Consider the following medley of Bank of Ireland (BoI) facts:
(a) On 19th February, 2011 BoI is required to pay a dividend to the National Pension Reserve Fund in respect of the NPRF’s residual holding of BoI preference shares. You’ll recall that in March 2009, the NPRF invested some €3.5bn in 8% yielding BoI preference shares. In May 2010, ~€1.7bn of the preference shares were converted to ordinary shares and the interest rate on the remaining ~€1.8bn went up to 10.25% per annum. That means that on 19th February, 2011 BoI needs to pay the NPRF interest on preference shares in the amount of €214m. Last year ordinary shares were paid to the NPRF in lieu of cash because the EU had apparently decreed that banks in receipt of state-aid couldn’t pay cash dividends.
(b) Just before Christmas, BoI secured permission from the Commercial Court division of the High Court to pay cash dividends from certain capital reserves.
(c) The EC decision on 15th July, 2010 approving BoI’s restructuring still hasn’t been published – at six months, the delay seems like a record.
(d) On 28th November, 2010 our handsomely-rewarded Financial Regulator published his new capital requirements for the four non-zombified Irish banks (AIB, BoI, EBS and ILP). BoI was to raise an additional €2,199m of capital by 28th February, 2011
(e) On 17th December, 2010 BoI announced the results of a debt swap which saw a contribution of €700m to its additional capital target. This meant that the target to be reached in February 2011 fell from €2,199m to €1.5bn. (company announcement here)
(f) In October, 2010 BoI needed pay a price of 5.9% interest per annum on a 3-year State-guaranteed €750m debt issuance.
(g) BoI’s share price today is €0.34 valuing the company at some €1.8bn.
(h) The estimated NAMA haircut on BoI’s loans was put at 42% by NAMA in September 2010 and 40% by the Minister for Finance in October, 2010. This haircut compares to 60% for AIB, 67% for Anglo, 70% for INBS and 60% for EBS. I have previously suggested on here that the BoI estimated haircut looks too low.
(i) The State already owns 36.5% of BoI through its conversion of preference shares in May 2010 and its receipt of ordinary shares in lieu of cash dividend (on the then 8% preference shares) in February 2010.
So where is BoI going to find €1.5bn (€2,199m capital requirement less €700m contribution from debt swap in December 2010) in the next 54 days?
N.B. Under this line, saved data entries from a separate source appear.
Lemma resume_leg r waited w t l p b a0 e s h : (forall u, resuming u -> pathway (before_exit r waited ++ u)) ->
  stands (t ++ before_exit r waited) l (p, b, a0) s h ->
  wp (standby_process_exit fuel call_pcb time_mdelay time_udelay dram_power_up_process beyond w) e s h
    (fun r1 s' h' => exists a, taken e p (t ++ before_exit r waited ++ before_check) a0 a /\ checked p b a r1 /\
       stands (t ++ before_exit r waited ++ exit_trace (verdict p b a)) 0 (p, b, a) s' h') (trail pathway t).
Proof.
  intros HP Hs. apply (rebase _ pathway resuming t (before_exit r waited)); [done|].
  eapply wp_conseq; [eapply process_exit_walk; by rewrite app_nil_r| |done].
  intros r1 s1 h1 (a & Ha & Hcrc & Hs1). exists a. by rewrite <- app_assoc in Ha, Hs1.
Qed.

Lemma verdict_resuming p b a : resuming (exit_trace (verdict p b a)).
Proof. exists (verdict p b a). split; [apply verdict_cases|done]. Qed.
Lemma checked_complete p b a : pathway (before_exit OK wait_trace ++ exit_trace (verdict p b a)).
Proof. by eapply resuming_complete, verdict_resuming. Qed.
Lemma checked_recovered p b a : pathway (before_exit (- EFAIL) [] ++ exit_trace (verdict p b a)).
Proof. by eapply resuming_recovered, verdict_resuming. Qed.
Lemma checked_recovered_all p b a :
  pathway ((before_exit (- EFAIL) [] ++ exit_trace (verdict p b a)) ++ [Z.lor REC_ESTANDBY REC_AFTER_EXIT]).
Proof.
  exists (verdict p b a). split; [apply verdict_cases|]. right. unfold recovered. by rewrite <- app_assoc.
Qed.

Local Ltac path_here :=
  exists []; split; [by left|]; left; cbn [app]; unfold complete, before_exit, entry_trace, init_trace, wait_trace; eexists; reflexivity.
Local Tactic Notation "enter" uconstr(lem) :=
  eapply stage; [by apply lem | eassumption | path_here | cbv beta; intros ? ? ? ?].
Local Ltac path_back :=
  exists []; split; [by left|]; right; cbn [app]; unfold recovered, before_exit, entry_trace, init_trace; eexists; reflexivity.
Local Tactic Notation "enter_back" uconstr(lem) :=
  eapply stage; [by apply lem | eassumption | path_back | cbv beta; intros ? ? ? ?].
(** With every field filled, [onPredict] posts the payload and handles
    the answer. *)
Lemma onPredict_filled (server : request -> reply) (st : page) :
  all_filled st = true ->
  onPredict server st
  = try_catch
      (answer ← fetch_json server (POST "/predict" (payload_of (inputs st)));
       on_answer server (payload_of (inputs st)) answer)
      (fun err => alert ("Communication Error: " +:+ JS.exn_toString err))
      (with_inputs validated st).
Proof.
  intros Hf. pose proof (filled_present _ _ Hf) as Hok.
  unfold onPredict. rewrite bind_run, validate_run, Hf by exact Hok. cbn [negb].
  rewrite bind_run, make_payload_run.
  - change (inputs (with_inputs validated st)) with (validated (inputs st)).
    assert (E : payload_of (validated (inputs st)) = payload_of (inputs st)).
    { unfold payload_of. apply list_fmap_ext. intros _ id _.
      rewrite lookup_validated. destruct (decide (id ∈ ids)); [|reflexivity].
      destruct (inputs st !! id); reflexivity. }
    rewrite E. reflexivity.
  - unfold with_inputs; cbn [inputs]. unfold validated.
    rewrite !present_foldl_alter. exact Hok.
Qed.

(** ** The bar chart *)

Lemma bar_colors_updateBarChart (values : list (string * JS.value)) (st : page) :
  bar_colors (run (updateBarChart values) st) = color_for values <$> ranges.
Proof. reflexivity. Qed.

(** The bounds of [ranges] are Numbers, the lower one below the upper one. *)
Lemma ranges_bounds :
  Forall (fun entry => is_nan entry.2.1 = false /\ is_nan entry.2.2 = false
                       /\ (entry.2.1 <=? entry.2.2)%float = true) ranges.
Proof. repeat constructor. Qed.
Definition AddDictionaryEntries (c : Client) (ID : string) (e : list Entry.DictionaryEntry)
    : M loc :=
  bind (new_result P EmptyResponse) (fun r =>
    doRequest (H := DictionaryEntryList_Encode) P c ("/entities/" ++ ID ++ "/")
      http.MethodPost (DefaultHeaders contentTypeJSON)
      (Some (Entry.mkDictionaryEntryList None 0 0 0 e)) r).

Definition AddDictionaryEntry (c : Client) (ID : string) (e : Entry.DictionaryEntry) : M loc :=
  AddDictionaryEntries c ID [e].

(** An envelope as [checkHTTPResponse] of the tests wants it, and new. *)
Definition valid_envelope (w w' : World float32 Payload) (e : loc) : Prop :=
  envelopes w !! e = None
  /\ exists r, envelopes w' !! e = Some r /\ Status r = http.StatusOK /\ Ok r = true.

(** A new result of type [T] at [l] that points to such an envelope. *)
Definition valid_result (T : ResponseType) (w w' : World float32 Payload) (l : loc) : Prop :=
  results w !! l = None
  /\ exists t e,
       results w' !! l = Some t
       /\ result_type t = T
       /\ result_HTTPResponse t = Some e
       /\ valid_envelope w w' e.

(** Every request of the call has this method, this path behind the
    client's endpoint, this content type (or none), the client's key as the
    one value of its header, and this payload. *)
Definition routed (c : Client) (w w' : World float32 Payload) (method path : string)
    (contentType : option string) (payload : string) : Prop :=
  forall req answer,
    EvDo req answer ∈ events_of w w' ->
    http.Method req = method
    /\ url_ParseRequestURI P
         ((if UseEncryption c then SecureEndpoint c else Endpoint c) ++ path)
       = inl (http.URL req)
    /\ map_index (http.Header req) "Content-Type"
       = match contentType with Some ct => [ct] | None => [] end
    /\ http.Header_Values (http.Header req) apiKeyHeader = [apiKey c]
    /\ http.RequestBody_ req = payload
    /\ answer = httpTransport c req.
(** C1. Evaluated on the code: a second pass over a catalog that still lists
    offer A finds the row of the first pass, fails to update it, and inserts A
    again; the store then holds two rows with offer id A. *)
Theorem second_pass_duplicates_offer :
  let pass := updateProducts (page [product "A" "Red Kettle"]) in
  let w1 := snd (pass (mkWorld fresh [])) in
  let w2 := snd (pass (mkWorld (DB w1) [])) in
  offerIds (DB w1) = ["A"] /\
  fst (pass (mkWorld (DB w1) [])) = Ret None /\
  calls w2 = [CallGetOffer "A" true; CallUpdateOffer "A" false;
              CallAddOffer "A" true; CallDeleteOffers true] /\
  map col.id (table (DB w2)) = [1%N; 2%N] /\
  offerIds (DB w2) = ["A"; "A"] /\
  ~ NoDup (offerIds (DB w2)).
Proof.
  cbv zeta.
  assert (E : offerIds (DB (snd (updateProducts (page [product "A" "Red Kettle"])
                (mkWorld (DB (snd (updateProducts (page [product "A" "Red Kettle"])
                                     (mkWorld fresh [])))) []))))
              = ["A"; "A"]) by (vm_compute; reflexivity).
  repeat split; try (vm_compute; reflexivity).
  rewrite E. intros N. inversion N as [|x l H _]; subst. apply H. left. reflexivity.
Qed.

(** C2. Evaluated on the code: the store holds A, B and C from an earlier
    pass; a pass whose only page lists A and B, sweep included, leaves five
    rows, and C is one of them.  Every row was written touched and nothing
    clears the flag, so the sweep finds no row to delete. *)
Theorem sweep_after_pass_keeps_absent_offer :
  let db := populate [offer "A" "a"; offer "B" "b"; offer "C" "c"] fresh in
  let r := updateProducts (page [product "A" "a"; product "B" "b"]) (mkWorld db []) in
  offerIds db = ["A"; "B"; "C"] /\
  map col.updated (table db) = [true; true; true] /\
  fst r = Ret None /\
  calls (snd r) = [CallGetOffer "A" true; CallUpdateOffer "A" false; CallAddOffer "A" true;
                   CallGetOffer "B" true; CallUpdateOffer "B" false; CallAddOffer "B" true;
                   CallDeleteOffers true] /\
  offerIds (DB (snd r)) = ["A"; "B"; "C"; "A"; "B"] /\
  In "C" (offerIds (DB (snd r))).
Proof.
  cbv zeta. repeat split; try (vm_compute; reflexivity).
  vm_compute. right. right. left. reflexivity.
Qed.

(** C3. Evaluated on the code: one merchant, two pages.  DeleteOffers runs
    twice, and its first run comes before page 2 is requested. *)
Theorem sweep_runs_after_every_page :
  let r := updateOffersData (catalog two_pages) merchant false (mkWorld fresh []) in
  fst r = Ret tt /\
  calls (snd r) = [ApiProductsList 1 true;
                   CallGetOffer "X1" false; CallAddOffer "X1" true; CallDeleteOffers true;
                   ApiProductsList 1 true;
                   CallGetOffer "X2" false; CallAddOffer "X2" true; CallDeleteOffers true] /\
  sweeps (calls (snd r)) = 2%nat.
Proof. cbv zeta. repeat split; vm_compute; reflexivity. Qed.

(** C4. Evaluated on the code: one merchant, two pages, and the connection
    fails at the insert of X2, the second record of the pass.  DeleteOffers
    has run by then, at the end of page 1; X1 is still stored. *)
Theorem sweep_runs_in_a_failed_pass :
  let db := set_faults [None; None; None; None; Some (OtherError "invalid connection")] fresh in
  let r := updateOffersData (catalog two_pages) merchant false (mkWorld db []) in
  fst r = Ret tt /\
  calls (snd r) = [ApiProductsList 1 true;
                   CallGetOffer "X1" false; CallAddOffer "X1" true; CallDeleteOffers true;
                   ApiProductsList 1 true;
                   CallGetOffer "X2" false; CallAddOffer "X2" false] /\
  sweeps (calls (snd r)) = 1%nat /\
  offerIds (DB (snd r)) = ["X1"].
Proof. cbv zeta. repeat split; vm_compute; reflexivity. Qed.

(** C5. Evaluated on the code: the store holds A; the page lists A and B.
    UpdateOffer fails on A, and updateProducts goes on: it inserts A, handles
    B, sweeps, and returns nil. *)
Theorem failed_update_does_not_stop_page :
  let db := populate [offer "A" "old"] fresh in
  let r := updateProducts (page [product "A" "new"; product "B" "b"]) (mkWorld db []) in
  isNil (fst (UpdateOffer (offer "A" "new") db)) = false /\
  fst r = Ret None /\
  calls (snd r) = [CallGetOffer "A" true; CallUpdateOffer "A" false; CallAddOffer "A" true;
                   CallGetOffer "B" false; CallAddOffer "B" true;
                   CallDeleteOffers true] /\
  offerIds (DB (snd r)) = ["A"; "A"; "B"].
Proof. cbv zeta. repeat split; vm_compute; reflexivity. Qed.

Lemma range_products_app pre l w :
  range_products (pre ++ l) w =
  match range_products pre w with
  | (Ret None, w0) => range_products l w0
  | stop => stop
  end.
Proof.
  revert w. induction pre as [|p pre IH]; intros w; simpl.
  - reflexivity.
  - destruct (updateProduct p w) as [[[e|]| |] w1]; try reflexivity. apply IH.
Qed.

Lemma DB_AddOffer_calls o w :
  calls (snd (DB_AddOffer o w))
  = (calls w ++ [CallAddOffer (ID o) (isOk (fst (DB_AddOffer o w)))])%list.
Proof. unfold DB_AddOffer. destruct (AddOffer o (DB w)); reflexivity. Qed.

(** updateProduct returns an error only when AddOffer has just failed. *)
Lemma updateProduct_error p w err w1 :
  updateProduct p w = (Ret (Some err), w1) ->
  exists l, calls w1 = (l ++ [CallAddOffer (content.Product.Id p) false])%list.
Proof.
  unfold updateProduct. destruct (content.Product.Price p) as [price|]; [|discriminate].
  destruct (DB_GetOffer _ w) as [got w0].
  match goal with
  | |- context [DB_AddOffer ?o ?w] => pose proof (DB_AddOffer_calls o w) as C;
                                     destruct (DB_AddOffer o w) as [[z|e] w3]
  end.
  - discriminate.
  - intros H. injection H as _ <-. eexists. exact C.
Qed.

(** The insert path does what C5 says: when the insert of a record fails,
    updateProducts returns that error at once; the rest of the page is not
    processed and the page is not swept. *)
Lemma failed_insert_stops_page pre p rest w w0 w1 err :
  range_products pre w = (Ret None, w0) ->
  updateProduct p w0 = (Ret (Some err), w1) ->
  updateProducts (page (pre ++ p :: rest)) w = (Ret (Some err), w1).
Proof.
  intros H0 H1. unfold updateProducts, page. simpl.
  rewrite range_products_app, H0. simpl. rewrite H1. reflexivity.
Qed.

(* ================================================================= *)
(** ** The pipeline: the log only grows *)

Lemma log_extends_refl w : log_extends w w.
Proof. exists []. rewrite app_nil_r. reflexivity. Qed.

Lemma log_extends_trans a b c : log_extends a b -> log_extends b c -> log_extends a c.
Proof.
  intros [x Hx] [y Hy]. exists (x ++ y)%list. rewrite Hy, Hx, app_assoc. reflexivity.
Qed.

Lemma log_extends_record e w : log_extends w (record e w).
Proof. exists [e]. reflexivity. Qed.

Lemma updateOffersData_log_extends service a isMCA w :
  log_extends w (snd (updateOffersData service a isMCA w)).
Proof.
  apply updateOffersData_guar; try exact log_extends_trans;
    auto using log_extends_refl, log_extends_record.
  - intros id w0. unfold DB_GetOffer. destruct (GetOffer id (DB w0)). eexists. reflexivity.
  - intros o w0. unfold DB_UpdateOffer. destruct (UpdateOffer o (DB w0)). eexists. reflexivity.
  - intros o w0. unfold DB_AddOffer. destruct (AddOffer o (DB w0)). eexists. reflexivity.
  - intros w0. unfold DB_DeleteOffers. destruct (DeleteOffers (DB w0)). eexists. reflexivity.
Qed.

(* ================================================================= *)
(** ** The driver: which account is synchronised *)

(** C8, as the specification states it, fails: the identity has access to
    merchant 1, and RunUpdate with id 0 ends the process without a single
    request to the Content API. *)
Lemma RunUpdate_rejects_zero_id :
  content.Accounts_Authinfo (catalog two_pages)
  = Ok (content.AccountsAuthInfoResponse.mk [content.AccountIdentifier.mk 0 1]) /\
  RunUpdate (catalog two_pages) workstation 0 "" (mkWorld fresh [])
  = (Exited (Fatal_msg "valid merchant_id should be provided"), mkWorld fresh []).
Proof. split; reflexivity. Qed.

(** C8, amended. The account identifier is not optional: with id 0 RunUpdate
    ends the process before any request to the Content API and before any
    call to the store.  retrieve, for whatever id, first asks for the accounts
    the identity has access to and ends the process when there is none; with
    a non-zero id and at least one accessible account, the account it fetches
    next is the one with that id. *)
Theorem RunUpdate_needs_explicit_id (service : content.APIService) (env : Env) :
  (forall logFile w,
     RunUpdate service env 0 logFile w
     = (Exited (match user_Current env with
                | Err err => Fatal_err err
                | Ok _ => Fatal_msg "valid merchant_id should be provided"
                end), w)) /\
  (forall id w,
     content.Accounts_Authinfo service = Ok (content.AccountsAuthInfoResponse.mk []) ->
     retrieve service id w
     = (Exited (Fatal_msg
          "The current authenticated user has no access to any Merchant Center accounts."),
        record (ApiAuthinfo true) w)) /\
  (forall id w authinfo,
     id <> 0%Z ->
     content.Accounts_Authinfo service = Ok authinfo ->
     content.AccountsAuthInfoResponse.AccountIdentifiers authinfo <> [] ->
     exists ok rest,
       calls (snd (retrieve service id w))
       = (calls w ++ [ApiAuthinfo true; ApiAccountsGet (uint64 id) ok] ++ rest)%list).
Proof.
  split; [|split].
  - intros logFile w. unfold RunUpdate. destruct (user_Current env); reflexivity.
  - intros id w H. unfold retrieve. rewrite H. reflexivity.
  - intros id w authinfo Hid H N. unfold retrieve. rewrite H.
    destruct (content.AccountsAuthInfoResponse.AccountIdentifiers authinfo) as [|i ids];
      [contradiction|].
    apply Z.eqb_neq in Hid. rewrite Hid.
    destruct (content.Accounts_Get service (uint64 id) (uint64 id)) as [account|err].
    + exists true.
      match goal with
      | |- context [updateOffersData service account ?m ?w2] =>
          destruct (updateOffersData_log_extends service account m w2) as [evs E]
      end.
      exists evs. rewrite E. simpl. rewrite <- !app_assoc. reflexivity.
    + exists false, []. unfold dumpAPIErrorAndStop.
      destruct err; simpl; rewrite <- app_assoc; reflexivity.
Qed.

Lemma RunUpdate_needs_explicit_id_witness :
  content.Accounts_Authinfo no_accounts = Ok (content.AccountsAuthInfoResponse.mk []) /\
  retrieve no_accounts 1 (mkWorld fresh [])
  = (Exited (Fatal_msg
       "The current authenticated user has no access to any Merchant Center accounts."),
     mkWorld fresh [ApiAuthinfo true]).
Proof.
  split; [reflexivity|].
  apply (RunUpdate_needs_explicit_id no_accounts workstation). reflexivity.
Defined.

(* ================================================================= *)
(** ** Construction of the store: which errors stop it *)

(** C9, as the specification states it, fails.  The ping of the check times
    out, which is not one of the two not-found codes.  The error is dropped:
    the check goes on, both statements succeed, no table is created, and the
    store is built. *)
Lemma ensureTableExists_drops_ping_error :
  sql_Open slow_start (dataStoreName localhost "") = None /\
  conn_Ping slow_start (dataStoreName localhost "")
  = Some (OtherError "dial tcp: i/o timeout") /\
  ensureTableExists localhost slow_start = (None, ["USE library"; "DESCRIBE offers"]) /\
  fst (newMySQLDB localhost slow_start) = Ok [list_; get; insert; update; delete].
Proof. repeat split; vm_compute; reflexivity. Qed.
Un-announced asset sales? A new share issue? And what about the dividend it needs pay the NPRF on the preference shares? And what about the NAMA haircut?
It would seem from this distance at this vantage point that the only feasible investor will be our much put-upon pension reserve. And that will mean the State takes majority control of BoI – more than 65% by my calculations which are
Existing stake in BoI – 36.5% (5.3bn ordinary shares in issue * 36.5% = 1.9bn shares)
New share issue €1.5bn at €0.34 per share – 4.4bn shares
New share holding – (1.9bn + 4.4bn)/(5.3bn + 4.4bn) = 65.3%
And of course that is before the February 2011 dividend on preference shares and any additional NAMA-haircut-causing capital requirement. And the IMF has insisted on a bottom-up review of BoI’s non-NAMA loans and off balancesheet exposures by the end of March 2011. It is hard not to see from here how BoI will avoid a fate similar to AIB’s and may well end up on Enterprise Securities Market by the middle of this year.